(** [Promise.all]: rejects with the first rejection to happen, otherwise
    resolves with the values in the order of the input array. What the
    other branches do after a rejection comes after the settlement. *)
Definition promiseAll {A} (order : list nat) (conts : list (Mo A))
    : Mo (list A) :=
  λ w,
    let n := List.length conts in
    let settled := runSettled (settleSequence n order) conts w in
    let w' := default w (last (world ∘ snd <$> settled)) in
    let '(upTo, later) := splitAtRejection settled in
    match last (outcome ∘ snd <$> upTo) with
    | Some (Rejected e) =>
        mkRun (Rejected e) w' (eventsOf upTo) (eventsOf later)
    | _ =>
        let results : gmap nat (Outcome Reason A) :=
          list_to_map (prod_map id outcome <$> settled) in
        match mapM (λ i, results !! i ≫= resolvedValue) (seq 0 n) with
        | Some values => mkRun (Resolved values) w' (eventsOf upTo) []
        | None => mkRun Pending w' (eventsOf upTo) []
        end
    end.

Definition generateImagesAndCaptions
    (prompt textOverlay : string) (variations : Z)
    (userId : option string) : Mo (list MediaResult) :=
  let fullPrompt := imagePrompt prompt textOverlay in
  let params := {| gip_model := "imagen-4.0-generate-001";
                   gip_prompt := fullPrompt;
                   gip_numberOfImages := variations;
                   gip_outputMimeType := "image/jpeg";
                   gip_aspectRatio := "1:1" |} in
  imageResponse ← await (generateImages ai params) (GenerateImages params);
  branches ← mapM (startBranch prompt) (generatedImages imageResponse);
  order ← (λ w, mkRun (Resolved (settleOrder ai (List.length branches) w))
                      w [] []);
  generatedImages ← promiseAll order
                      (finishBranch prompt userId <$> branches);
  mret generatedImages.

End Orchestrator.

(** ** firestoreService: the in-memory history store

    [db.history] is an object used as a map from user ids to arrays. Each
    function awaits a timer first and then runs to its end without another
    [await], so it acts on the store in one step. *)

Abbreviation HistoryDb := (gmap string (list GeneratedMedia)).

(** [Array.prototype.sort(compareFn)] is stable: an element goes behind those
    it compares greater than, and ahead of the rest. *)
Fixpoint insertSorted {A} (compareFn : A → A → Z) (x : A) (l : list A)
    : list A :=
  match l with
  | [] => [x]
  | y :: l' =>
      if (0 <? compareFn x y)%Z then y :: insertSorted compareFn x l'
      else x :: y :: l'
  end.

Definition sort {A} (compareFn : A → A → Z) (l : list A) : list A :=
  foldr (insertSorted compareFn) [] l.

(** [(a, b) => b.timestamp - a.timestamp] *)
Definition newestFirst (a b : GeneratedMedia) : Z :=
  media_timestamp b - media_timestamp a.

(** The store is a plain object, [{}], so next to the logs written to it
    a read finds the members every object inherits from [Object.prototype].
    These are their names. *)
Definition objectPrototypeNames : list string := [
  "constructor"; "__proto__"; "hasOwnProperty"; "isPrototypeOf";
  "propertyIsEnumerable"; "toLocaleString"; "toString"; "valueOf";
  "__defineGetter__"; "__defineSetter__"; "__lookupGetter__";
  "__lookupSetter__"
].

(** [if (!db.history[userId]) db.history[userId] = [];], at a user id that
    is not one of [objectPrototypeNames]: the read finds the user's log or
    [undefined]. *)
Definition ensureLog (userId : string) (history : HistoryDb) : HistoryDb :=
  match history !! userId with
  | Some _ => history
  | None => <[userId := []]> history
  end.

Definition getHistory (userId : string) (history : HistoryDb)
    : list GeneratedMedia * HistoryDb :=
  let history := ensureLog userId history in
  (sort newestFirst (default [] (history !! userId)), history).

(** What a read [db.history[userId]] finds: the user's own log, a member
    inherited from [Object.prototype], or [undefined]. *)
Inductive Property (A : Type) :=
| ownValue (a : A)
| inheritedMember
| undefinedValue.
Arguments ownValue {A} a.
Arguments inheritedMember {A}.
Arguments undefinedValue {A}.

Definition readProperty {A} (name : string) (object : gmap string A)
    : Property A :=
  match object !! name with
  | Some a => ownValue a
  | None =>
      if bool_decide (name ∈ objectPrototypeNames) then inheritedMember
      else undefinedValue
  end.

(** [getHistory] at any user id. A log, even an empty one, and an
    inherited member are truthy, so the guard writes only where the read
    finds [undefined]. The inherited members are functions and
    [Object.prototype] itself, none of them iterable: the spread throws a
    [TypeError], the promise rejects ([None]), and the store stays as it
    was. *)
Definition getHistoryAt (userId : string) (history : HistoryDb)
    : option (list GeneratedMedia) * HistoryDb :=
  let history :=
    match readProperty userId history with
    | undefinedValue => <[userId := []]> history
    | _ => history
    end in
  match readProperty userId history with
  | ownValue log => (Some (sort newestFirst log), history)
  | _ => (None, history)
  end.

(** [idNow] and [stamp] are the two readings of [Date.now()], [random] the
    rendering of [Math.random()] in the template literal. *)
Definition addToHistory (idNow : Z) (random : string) (stamp : Z)
    (userId : string) (itemData : MediaItemData) (history : HistoryDb)
    : GeneratedMedia * HistoryDb :=
  let history := ensureLog userId history in
  let newItem := {|
    media_id := "media-" +:+ pretty idNow +:+ "-" +:+ random;
    media_type := item_type itemData;
    media_prompt := item_prompt itemData;
    media_url := item_url itemData;
    media_caption := item_caption itemData;
    media_timestamp := stamp;
  |} in
  (newItem, <[userId := default [] (history !! userId) ++ [newItem]]> history).

(** What a caller can see of a user's log. *)
Definition historyOf (history : HistoryDb) (userId : string)
    : list GeneratedMedia :=
  default [] (history !! userId).

(** [newerOrEqual a b]: [a] may stand before [b] in a newest-first list. *)
Definition newerOrEqual (a b : GeneratedMedia) : Prop :=
  (media_timestamp b ≤ media_timestamp a)%Z.

(** ** The History Recorder behind the detached calls *)

(** The store of [firestoreService]; the world also holds what the clock and
    the random source will give to the writes to come. *)
Record MemWorld := mkMem {
  mem_history : HistoryDb;
  mem_readings : list (Z * string * Z);
}.

Definition memoryRecorder {Reason} : Recorder MemWorld Reason := {|
  append userId itemData rw :=
    let '(idNow, random, stamp) := default (0, "0", 0) (head (mem_readings rw)) in
    let '(item, history) :=
      addToHistory idNow random stamp userId itemData (mem_history rw) in
    (inr item, mkMem history (tail (mem_readings rw)))
|}.

(** A recorder whose every write fails. *)
Definition failingRecorder {RWorld Reason} (reason : Reason)
    : Recorder RWorld Reason := {|
  append userId itemData rw := (inl reason, rw)
|}.

(** The provider [ai] with the recorder [rec] behind it. The world is that
    of the provider together with that of the recorder: the collaborators
    act on the first, the recorder on the second. *)
Definition withRecorder {World RWorld Reason}
    (rec : Recorder RWorld Reason) (ai : Provider World Reason)
    : Provider (World * RWorld) Reason := {|
  generateImages := λ p ww,
    let '(r, w) := generateImages ai p ww.1 in (r, (w, ww.2));
  generateContent := λ p ww,
    let '(r, w) := generateContent ai p ww.1 in (r, (w, ww.2));
  generateVideos := λ p ww,
    let '(r, w) := generateVideos ai p ww.1 in (r, (w, ww.2));
  getVideosOperation := λ op ww,
    let '(r, w) := getVideosOperation ai op ww.1 in (r, (w, ww.2));
  fetch := λ input ww,
    let '(r, w) := fetch ai input ww.1 in (r, (w, ww.2));
  blob := λ resp ww,
    let '(r, w) := blob ai resp ww.1 in (r, (w, ww.2));
  createObjectURL := λ b ww,
    let '(r, w) := createObjectURL ai b ww.1 in (r, (w, ww.2));
  setTimeout := λ ms ww, (setTimeout ai ms ww.1, ww.2);
  settleOrder := λ n ww, settleOrder ai n ww.1;
  recorder := {|
    append userId itemData ww :=
      let '(r, rw) := append rec userId itemData ww.2 in (r, (ww.1, rw))
  |};
|}.

(** The caller's callback in front of that provider: it does not see the
    recorder's world. *)
Definition besideRecorder {World RWorld}
    (onProgress : string → World → World)
    : string → World * RWorld → World * RWorld :=
  λ message ww, (onProgress message ww.1, ww.2).

(** Two calls agree on related worlds: they answer the same, and the worlds
    they leave are related. *)
Definition Agree {W1 W2 X} (R : W1 → W2 → Prop)
    (call1 : W1 → X * W1) (call2 : W2 → X * W2) : Prop :=
  ∀ w1 w2, R w1 w2 →
    (call1 w1).1 = (call2 w2).1 ∧ R (call1 w1).2 (call2 w2).2.

(** Two providers that differ in the recorder at most. On worlds related by
    [R] every collaborator but the recorder answers the same; of the two
    recorders only this is asked, that a write keeps the worlds related:
    what a write returns, a new entry or a rejection, is left open. *)
Record SameButRecorder {W1 W2 Reason} (R : W1 → W2 → Prop)
    (ai1 : Provider W1 Reason) (ai2 : Provider W2 Reason) : Prop := {
  same_generateImages p :
    Agree R (generateImages ai1 p) (generateImages ai2 p);
  same_generateContent p :
    Agree R (generateContent ai1 p) (generateContent ai2 p);
  same_generateVideos p :
    Agree R (generateVideos ai1 p) (generateVideos ai2 p);
  same_getVideosOperation op :
    Agree R (getVideosOperation ai1 op) (getVideosOperation ai2 op);
  same_fetch input : Agree R (fetch ai1 input) (fetch ai2 input);
  same_blob resp : Agree R (blob ai1 resp) (blob ai2 resp);
  same_createObjectURL b :
    Agree R (createObjectURL ai1 b) (createObjectURL ai2 b);
  same_setTimeout ms w1 w2 :
    R w1 w2 → R (setTimeout ai1 ms w1) (setTimeout ai2 ms w2);
  same_settleOrder n w1 w2 :
    R w1 w2 → settleOrder ai1 n w1 = settleOrder ai2 n w2;
  recorder_apart userId itemData w1 w2 :
    R w1 w2 →
    R (append (recorder ai1) userId itemData w1).2
      (append (recorder ai2) userId itemData w2).2;
}.

(** Two computations a caller cannot tell apart: from related worlds they
    settle alike, make the same calls, and leave related worlds. *)
Definition Alike {W1 W2 Reason A} (R : W1 → W2 → Prop)
    (m1 : M W1 Reason A) (m2 : M W2 Reason A) : Prop :=
  ∀ w1 w2, R w1 w2 →
    outcome (m1 w1) = outcome (m2 w2) ∧
    trace (m1 w1) = trace (m2 w2) ∧
    late (m1 w1) = late (m2 w2) ∧
    R (world (m1 w1)) (world (m2 w2)).

Definition detachedCalls {Reason} (t : list (Event Reason))
    : list (string * MediaItemData) :=
  omap (λ e, match e with
             | AddToHistory userId itemData => Some (userId, itemData)
             | _ => None
             end) t.

(** ** Reading a trace *)

Section Traces.
Context {Reason : Type}.
Implicit Types (t : list (Event Reason)) (e : Event Reason).

Definition progressOf t : list string :=
  omap (λ e, match e with Progress m => Some m | _ => None end) t.

(** The refresh calls: the handle passed, and what came back. *)
Definition refreshesOf t : list (Operation * (Reason + Operation)) :=
  omap (λ e, match e with
             | GetVideosOperation op ret => Some (op, ret)
             | _ => None
             end) t.

(** What the submit and the refreshes returned, in order. *)
Definition handlesOf t : list (Reason + Operation) :=
  omap (λ e, match e with
             | GenerateVideos _ ret => Some ret
             | GetVideosOperation _ ret => Some ret
             | _ => None
             end) t.

(** The handle the workflow holds at the end of the trace. *)
Definition lastHandle t : option Operation :=
  match last (handlesOf t) with
  | Some (inr op) => Some op
  | _ => None
  end.

Definition isFetch e : bool :=
  match e with Fetch _ _ => true | _ => false end.

Definition isRefresh e : bool :=
  match e with GetVideosOperation _ _ => true | _ => false end.

(** The events before the first one that satisfies [p], and those after. *)
Fixpoint before (p : Event Reason → bool) t : list (Event Reason) :=
  match t with
  | [] => []
  | e :: t' => if p e then [] else e :: before p t'
  end.

Fixpoint after (p : Event Reason → bool) t : list (Event Reason) :=
  match t with
  | [] => []
  | e :: t' => if p e then t' else after p t'
  end.

(** The flavor message of poll iteration [k]. *)
Definition flavor (k : nat) : string :=
  nth (k mod 5) progressMessages "undefined".

(** The loop only reports progress, sleeps and refreshes. *)
Definition isPollEvent (e : Event Reason) : bool :=
  match e with
  | Progress m => bool_decide (m ∈ progressMessages)
  | SetTimeout _ | GetVideosOperation _ _ => true
  | _ => false
  end.

(** The batch requests made, with what came back. *)
Definition batchRequests t
    : list (GenerateImagesParams * (Reason + GenerateImagesResponse)) :=
  omap (λ e, match e with
             | GenerateImages params ret => Some (params, ret)
             | _ => None
             end) t.

(** The caption requests made, with what came back. *)
Definition captionRequests t
    : list (GenerateContentParams * (Reason + GenerateContentResponse)) :=
  omap (λ e, match e with
             | GenerateContent params ret => Some (params, ret)
             | _ => None
             end) t.

(** The images the provider returned, in its order. *)
Definition imagesReturned t : list GeneratedImage :=
  mjoin (omap (λ e, match e with
                    | GenerateImages _ (inr resp) => Some (generatedImages resp)
                    | _ => None
                    end) t).

End Traces.

(** ** The shape of a run of the poll loop

    [PollTrace k op t o]: from iteration [k] with handle [op] in hand, the
    loop makes the calls [t] and leaves its promise as [o]. *)

Inductive PollTrace {Reason : Type}
    : nat → Operation → list (Event Reason) → Outcome Reason Operation → Prop :=
| poll_exit k op :
    op_done op = true → PollTrace k op [] (Resolved op)
| poll_out_of_fuel k op :
    op_done op = false → PollTrace k op [] Pending
| poll_rejected k op reason :
    op_done op = false →
    PollTrace k op
      [Progress (flavor k); SetTimeout 10000;
       GetVideosOperation op (inl reason)]
      (Rejected (Rejection reason))
| poll_again k op op' t o :
    op_done op = false →
    PollTrace (S k) op' t o →
    PollTrace k op
      (Progress (flavor k) :: SetTimeout 10000 ::
       GetVideosOperation op (inr op') :: t) o.

Section PollFacts.
Context {World Reason : Type}.
Context (ai : Provider World Reason).
Context (onProgress : string → World → World).

(** One turn of the loop. *)
Lemma pollLoop_step fuel k op w :
  op_done op = false →
  pollLoop ai (S fuel) onProgress k op w =
  match getVideosOperation ai op
          (setTimeout ai 10000 (onProgress (flavor k) w)) with
  | (inl reason, w') =>
      mkRun (Rejected (Rejection reason)) w'
        [Progress (flavor k); SetTimeout 10000;
         GetVideosOperation op (inl reason)] []
  | (inr op', w') =>
      match pollLoop ai fuel onProgress (S k) op' w' with
      | mkRun o w'' t l =>
          mkRun o w''
            (Progress (flavor k) :: SetTimeout 10000 ::
             GetVideosOperation op (inr op') :: t) l
      end
  end.
Proof.
  intros Hd. simpl. rewrite Hd.
  unfold mbind, M_bind, report, sleep, perform, await; simpl.
  unfold flavor. simpl.
  destruct (getVideosOperation ai op _) as [[reason|op'] w']; [done|].
  by destruct (pollLoop ai fuel onProgress (S k) op' w').
Qed.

__________________________________________________

WORK REQUIRED
Please give an exact copy of the entries above, from the line with "of the provider" down to the line with "createObjectURL := λ", inclusive, and nothing else.

SOLUTION TO THIS TASK
    of the provider together with that of the recorder: the collaborators
    act on the first, the recorder on the second. *)
Definition withRecorder {World RWorld Reason}
    (rec : Recorder RWorld Reason) (ai : Provider World Reason)
    : Provider (World * RWorld) Reason := {|
  generateImages := λ p ww,
    let '(r, w) := generateImages ai p ww.1 in (r, (w, ww.2));
  generateContent := λ p ww,
    let '(r, w) := generateContent ai p ww.1 in (r, (w, ww.2));
  generateVideos := λ p ww,
    let '(r, w) := generateVideos ai p ww.1 in (r, (w, ww.2));
  getVideosOperation := λ op ww,
    let '(r, w) := getVideosOperation ai op ww.1 in (r, (w, ww.2));
  fetch := λ input ww,
    let '(r, w) := fetch ai input ww.1 in (r, (w, ww.2));
  blob := λ resp ww,
    let '(r, w) := blob ai resp ww.1 in (r, (w, ww.2));
  createObjectURL := λ b ww,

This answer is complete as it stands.